**Required action**. Of all the lines below, output only those starting at the one with "else if logType l =? COMMIT" and ending at the one with "[] => prog_ret tt", both ends included, exactly as written.

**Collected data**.
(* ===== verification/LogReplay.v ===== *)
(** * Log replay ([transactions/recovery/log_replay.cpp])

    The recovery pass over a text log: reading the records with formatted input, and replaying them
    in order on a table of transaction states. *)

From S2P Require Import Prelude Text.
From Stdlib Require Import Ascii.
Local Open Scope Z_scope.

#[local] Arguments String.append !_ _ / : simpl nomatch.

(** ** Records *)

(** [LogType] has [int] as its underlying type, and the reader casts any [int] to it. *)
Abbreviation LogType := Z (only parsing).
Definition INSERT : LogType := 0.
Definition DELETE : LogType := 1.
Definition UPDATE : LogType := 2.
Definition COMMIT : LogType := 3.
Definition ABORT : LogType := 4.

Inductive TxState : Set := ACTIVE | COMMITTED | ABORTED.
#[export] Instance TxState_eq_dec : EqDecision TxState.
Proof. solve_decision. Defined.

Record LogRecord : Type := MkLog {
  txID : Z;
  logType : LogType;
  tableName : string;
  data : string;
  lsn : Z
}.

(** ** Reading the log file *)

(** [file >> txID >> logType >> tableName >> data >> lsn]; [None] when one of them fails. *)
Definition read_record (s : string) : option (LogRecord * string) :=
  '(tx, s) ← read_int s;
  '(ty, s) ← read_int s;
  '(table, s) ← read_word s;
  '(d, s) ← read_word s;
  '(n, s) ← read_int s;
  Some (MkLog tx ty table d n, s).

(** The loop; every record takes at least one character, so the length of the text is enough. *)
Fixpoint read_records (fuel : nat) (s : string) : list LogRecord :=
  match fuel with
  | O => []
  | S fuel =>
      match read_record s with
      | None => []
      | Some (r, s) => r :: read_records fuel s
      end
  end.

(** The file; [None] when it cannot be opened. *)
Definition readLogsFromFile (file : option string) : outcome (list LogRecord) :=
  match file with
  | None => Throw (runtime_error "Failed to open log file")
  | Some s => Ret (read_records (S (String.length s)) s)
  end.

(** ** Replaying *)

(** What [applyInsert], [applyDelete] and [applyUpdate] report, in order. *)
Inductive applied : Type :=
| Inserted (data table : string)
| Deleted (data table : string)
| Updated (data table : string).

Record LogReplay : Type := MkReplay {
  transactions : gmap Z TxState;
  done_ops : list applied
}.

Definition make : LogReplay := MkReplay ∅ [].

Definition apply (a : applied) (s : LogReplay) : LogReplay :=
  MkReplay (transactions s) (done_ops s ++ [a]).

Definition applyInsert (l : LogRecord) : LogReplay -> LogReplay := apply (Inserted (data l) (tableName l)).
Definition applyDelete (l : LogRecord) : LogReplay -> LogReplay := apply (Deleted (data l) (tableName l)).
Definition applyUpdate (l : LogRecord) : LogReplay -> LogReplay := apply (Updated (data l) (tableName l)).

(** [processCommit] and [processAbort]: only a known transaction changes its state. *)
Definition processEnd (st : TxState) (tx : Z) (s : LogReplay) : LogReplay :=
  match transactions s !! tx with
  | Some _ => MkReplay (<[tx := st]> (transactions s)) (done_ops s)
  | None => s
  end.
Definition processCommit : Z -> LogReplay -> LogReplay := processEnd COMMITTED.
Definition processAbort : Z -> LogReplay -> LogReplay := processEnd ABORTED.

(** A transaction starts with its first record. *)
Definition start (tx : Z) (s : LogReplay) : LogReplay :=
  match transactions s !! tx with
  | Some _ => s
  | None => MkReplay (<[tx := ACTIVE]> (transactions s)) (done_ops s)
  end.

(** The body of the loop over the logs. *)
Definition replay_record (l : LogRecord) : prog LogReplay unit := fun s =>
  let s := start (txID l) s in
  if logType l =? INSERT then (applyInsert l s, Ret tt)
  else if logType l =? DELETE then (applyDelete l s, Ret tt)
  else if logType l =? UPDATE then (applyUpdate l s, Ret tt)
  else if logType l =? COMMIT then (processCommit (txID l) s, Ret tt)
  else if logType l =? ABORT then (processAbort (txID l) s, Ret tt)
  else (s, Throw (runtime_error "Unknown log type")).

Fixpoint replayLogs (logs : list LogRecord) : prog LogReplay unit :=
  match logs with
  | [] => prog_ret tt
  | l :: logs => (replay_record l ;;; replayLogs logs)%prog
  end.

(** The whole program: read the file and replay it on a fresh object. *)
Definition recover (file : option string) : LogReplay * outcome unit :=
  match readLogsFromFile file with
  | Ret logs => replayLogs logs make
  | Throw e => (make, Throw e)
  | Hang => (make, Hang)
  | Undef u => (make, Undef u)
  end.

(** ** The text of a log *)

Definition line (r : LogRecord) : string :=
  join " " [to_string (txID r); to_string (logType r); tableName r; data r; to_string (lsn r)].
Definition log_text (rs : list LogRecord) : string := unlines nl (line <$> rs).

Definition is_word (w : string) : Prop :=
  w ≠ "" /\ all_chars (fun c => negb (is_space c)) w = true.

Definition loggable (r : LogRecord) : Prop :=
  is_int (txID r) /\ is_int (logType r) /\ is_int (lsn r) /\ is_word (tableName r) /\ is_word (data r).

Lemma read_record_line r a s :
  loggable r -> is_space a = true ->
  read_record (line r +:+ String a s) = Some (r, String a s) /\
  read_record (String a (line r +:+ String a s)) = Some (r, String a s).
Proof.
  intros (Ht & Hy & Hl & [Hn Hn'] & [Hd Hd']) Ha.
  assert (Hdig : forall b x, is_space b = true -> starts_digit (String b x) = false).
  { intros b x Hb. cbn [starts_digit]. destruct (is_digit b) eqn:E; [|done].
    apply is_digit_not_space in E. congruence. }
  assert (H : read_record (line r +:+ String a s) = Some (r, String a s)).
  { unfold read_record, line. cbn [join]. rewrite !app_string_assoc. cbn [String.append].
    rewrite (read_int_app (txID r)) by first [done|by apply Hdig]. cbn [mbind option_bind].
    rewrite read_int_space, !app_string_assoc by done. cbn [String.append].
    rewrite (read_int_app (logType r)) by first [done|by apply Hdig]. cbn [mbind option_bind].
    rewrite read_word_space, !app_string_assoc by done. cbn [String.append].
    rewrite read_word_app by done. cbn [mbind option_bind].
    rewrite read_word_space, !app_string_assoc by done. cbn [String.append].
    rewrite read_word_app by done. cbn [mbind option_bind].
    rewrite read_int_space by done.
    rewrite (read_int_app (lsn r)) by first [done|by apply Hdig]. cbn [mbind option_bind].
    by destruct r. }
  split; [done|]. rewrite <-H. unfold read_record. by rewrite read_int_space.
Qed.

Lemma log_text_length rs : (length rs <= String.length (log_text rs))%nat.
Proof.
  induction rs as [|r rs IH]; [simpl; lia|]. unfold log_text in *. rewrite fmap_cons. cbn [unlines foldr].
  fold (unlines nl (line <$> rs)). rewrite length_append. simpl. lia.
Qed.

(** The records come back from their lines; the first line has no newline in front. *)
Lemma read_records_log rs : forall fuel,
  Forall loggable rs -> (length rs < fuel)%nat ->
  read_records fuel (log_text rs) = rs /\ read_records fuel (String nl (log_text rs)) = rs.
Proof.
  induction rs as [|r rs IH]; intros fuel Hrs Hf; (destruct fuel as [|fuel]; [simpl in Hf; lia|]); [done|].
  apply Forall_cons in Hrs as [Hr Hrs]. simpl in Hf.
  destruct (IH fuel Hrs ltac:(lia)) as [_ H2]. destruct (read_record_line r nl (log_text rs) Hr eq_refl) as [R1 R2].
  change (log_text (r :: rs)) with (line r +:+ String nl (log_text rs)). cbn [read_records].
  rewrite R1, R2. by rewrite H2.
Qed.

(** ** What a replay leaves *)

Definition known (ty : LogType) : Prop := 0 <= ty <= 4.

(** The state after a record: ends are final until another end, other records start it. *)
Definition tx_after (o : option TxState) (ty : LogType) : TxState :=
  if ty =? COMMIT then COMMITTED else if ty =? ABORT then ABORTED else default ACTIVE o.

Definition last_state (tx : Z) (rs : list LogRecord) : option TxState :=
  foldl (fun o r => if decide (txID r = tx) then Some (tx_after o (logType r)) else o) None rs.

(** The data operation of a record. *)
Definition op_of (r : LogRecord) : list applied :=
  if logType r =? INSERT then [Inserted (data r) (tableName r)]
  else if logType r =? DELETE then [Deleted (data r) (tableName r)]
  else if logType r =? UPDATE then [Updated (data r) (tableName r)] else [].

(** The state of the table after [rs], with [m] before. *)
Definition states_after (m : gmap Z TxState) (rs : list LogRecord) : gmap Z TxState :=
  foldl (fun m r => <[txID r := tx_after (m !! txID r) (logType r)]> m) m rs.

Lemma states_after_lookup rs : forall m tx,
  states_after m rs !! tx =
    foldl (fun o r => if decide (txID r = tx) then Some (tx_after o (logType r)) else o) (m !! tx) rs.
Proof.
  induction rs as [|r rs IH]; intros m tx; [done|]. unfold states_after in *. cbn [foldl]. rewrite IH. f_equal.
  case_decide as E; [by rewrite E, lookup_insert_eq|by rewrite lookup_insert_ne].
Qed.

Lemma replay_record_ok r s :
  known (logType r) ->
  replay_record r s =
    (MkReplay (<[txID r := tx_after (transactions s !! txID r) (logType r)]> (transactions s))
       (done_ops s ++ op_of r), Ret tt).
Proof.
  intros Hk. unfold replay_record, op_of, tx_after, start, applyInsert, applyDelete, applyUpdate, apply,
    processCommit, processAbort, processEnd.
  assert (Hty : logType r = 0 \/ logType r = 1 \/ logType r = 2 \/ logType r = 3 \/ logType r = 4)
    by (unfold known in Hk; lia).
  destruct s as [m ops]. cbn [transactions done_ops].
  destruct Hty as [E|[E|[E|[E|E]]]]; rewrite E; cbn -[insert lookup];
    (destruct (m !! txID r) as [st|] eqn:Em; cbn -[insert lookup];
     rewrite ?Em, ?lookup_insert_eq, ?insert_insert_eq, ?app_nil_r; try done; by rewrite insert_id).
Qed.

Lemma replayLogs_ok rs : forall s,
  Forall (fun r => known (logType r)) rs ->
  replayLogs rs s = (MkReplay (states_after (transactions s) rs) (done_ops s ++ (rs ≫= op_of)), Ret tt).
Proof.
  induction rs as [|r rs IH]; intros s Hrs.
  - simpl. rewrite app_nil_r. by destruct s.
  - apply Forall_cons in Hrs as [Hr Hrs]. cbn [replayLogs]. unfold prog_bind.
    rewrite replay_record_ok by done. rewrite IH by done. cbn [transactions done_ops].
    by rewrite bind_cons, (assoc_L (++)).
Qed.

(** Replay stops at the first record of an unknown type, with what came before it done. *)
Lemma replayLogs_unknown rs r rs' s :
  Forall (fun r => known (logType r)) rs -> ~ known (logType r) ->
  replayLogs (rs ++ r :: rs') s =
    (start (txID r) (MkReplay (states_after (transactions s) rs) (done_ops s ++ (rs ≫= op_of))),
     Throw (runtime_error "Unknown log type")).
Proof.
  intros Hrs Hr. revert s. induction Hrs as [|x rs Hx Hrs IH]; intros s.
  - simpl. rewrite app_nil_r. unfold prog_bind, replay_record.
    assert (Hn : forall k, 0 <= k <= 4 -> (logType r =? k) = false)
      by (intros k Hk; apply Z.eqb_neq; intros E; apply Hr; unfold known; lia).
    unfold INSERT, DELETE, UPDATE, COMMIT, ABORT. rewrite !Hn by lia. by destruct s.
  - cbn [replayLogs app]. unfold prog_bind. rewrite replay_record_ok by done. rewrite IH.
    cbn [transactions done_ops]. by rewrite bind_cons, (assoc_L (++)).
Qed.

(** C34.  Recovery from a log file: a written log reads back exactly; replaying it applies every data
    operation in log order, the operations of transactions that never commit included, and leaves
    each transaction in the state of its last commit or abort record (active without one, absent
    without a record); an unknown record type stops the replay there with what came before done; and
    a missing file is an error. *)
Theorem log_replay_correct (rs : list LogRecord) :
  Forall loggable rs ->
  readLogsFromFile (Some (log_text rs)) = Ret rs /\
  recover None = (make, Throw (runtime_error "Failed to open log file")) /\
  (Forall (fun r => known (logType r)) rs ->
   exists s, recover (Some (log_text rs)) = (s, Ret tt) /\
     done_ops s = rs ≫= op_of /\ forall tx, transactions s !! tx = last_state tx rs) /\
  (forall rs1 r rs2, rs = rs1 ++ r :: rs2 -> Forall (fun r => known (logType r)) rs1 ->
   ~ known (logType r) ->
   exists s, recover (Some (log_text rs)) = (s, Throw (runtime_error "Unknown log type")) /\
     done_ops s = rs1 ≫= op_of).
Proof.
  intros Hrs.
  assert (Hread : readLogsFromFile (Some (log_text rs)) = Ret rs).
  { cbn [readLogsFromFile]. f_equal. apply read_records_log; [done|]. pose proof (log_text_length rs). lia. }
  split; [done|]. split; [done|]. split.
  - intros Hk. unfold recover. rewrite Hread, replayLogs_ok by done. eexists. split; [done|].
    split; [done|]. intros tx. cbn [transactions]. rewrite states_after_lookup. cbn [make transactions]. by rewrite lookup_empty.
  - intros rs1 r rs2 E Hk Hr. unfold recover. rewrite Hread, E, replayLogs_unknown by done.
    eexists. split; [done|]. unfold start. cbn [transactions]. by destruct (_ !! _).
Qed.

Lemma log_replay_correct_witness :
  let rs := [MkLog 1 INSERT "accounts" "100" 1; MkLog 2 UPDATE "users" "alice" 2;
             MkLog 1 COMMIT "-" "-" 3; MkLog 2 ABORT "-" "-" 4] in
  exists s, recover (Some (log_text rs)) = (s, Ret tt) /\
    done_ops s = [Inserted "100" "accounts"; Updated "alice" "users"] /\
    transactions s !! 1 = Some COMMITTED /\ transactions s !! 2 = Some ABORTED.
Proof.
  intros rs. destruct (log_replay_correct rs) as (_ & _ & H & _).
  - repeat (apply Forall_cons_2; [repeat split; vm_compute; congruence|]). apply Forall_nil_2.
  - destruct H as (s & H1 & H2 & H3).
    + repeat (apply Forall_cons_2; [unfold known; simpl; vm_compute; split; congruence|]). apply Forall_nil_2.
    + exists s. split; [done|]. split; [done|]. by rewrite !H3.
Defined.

**Solution**.
  else if logType l =? COMMIT then (processCommit (txID l) s, Ret tt)
  else if logType l =? ABORT then (processAbort (txID l) s, Ret tt)
  else (s, Throw (runtime_error "Unknown log type")).

Fixpoint replayLogs (logs : list LogRecord) : prog LogReplay unit :=
  match logs with
  | [] => prog_ret tt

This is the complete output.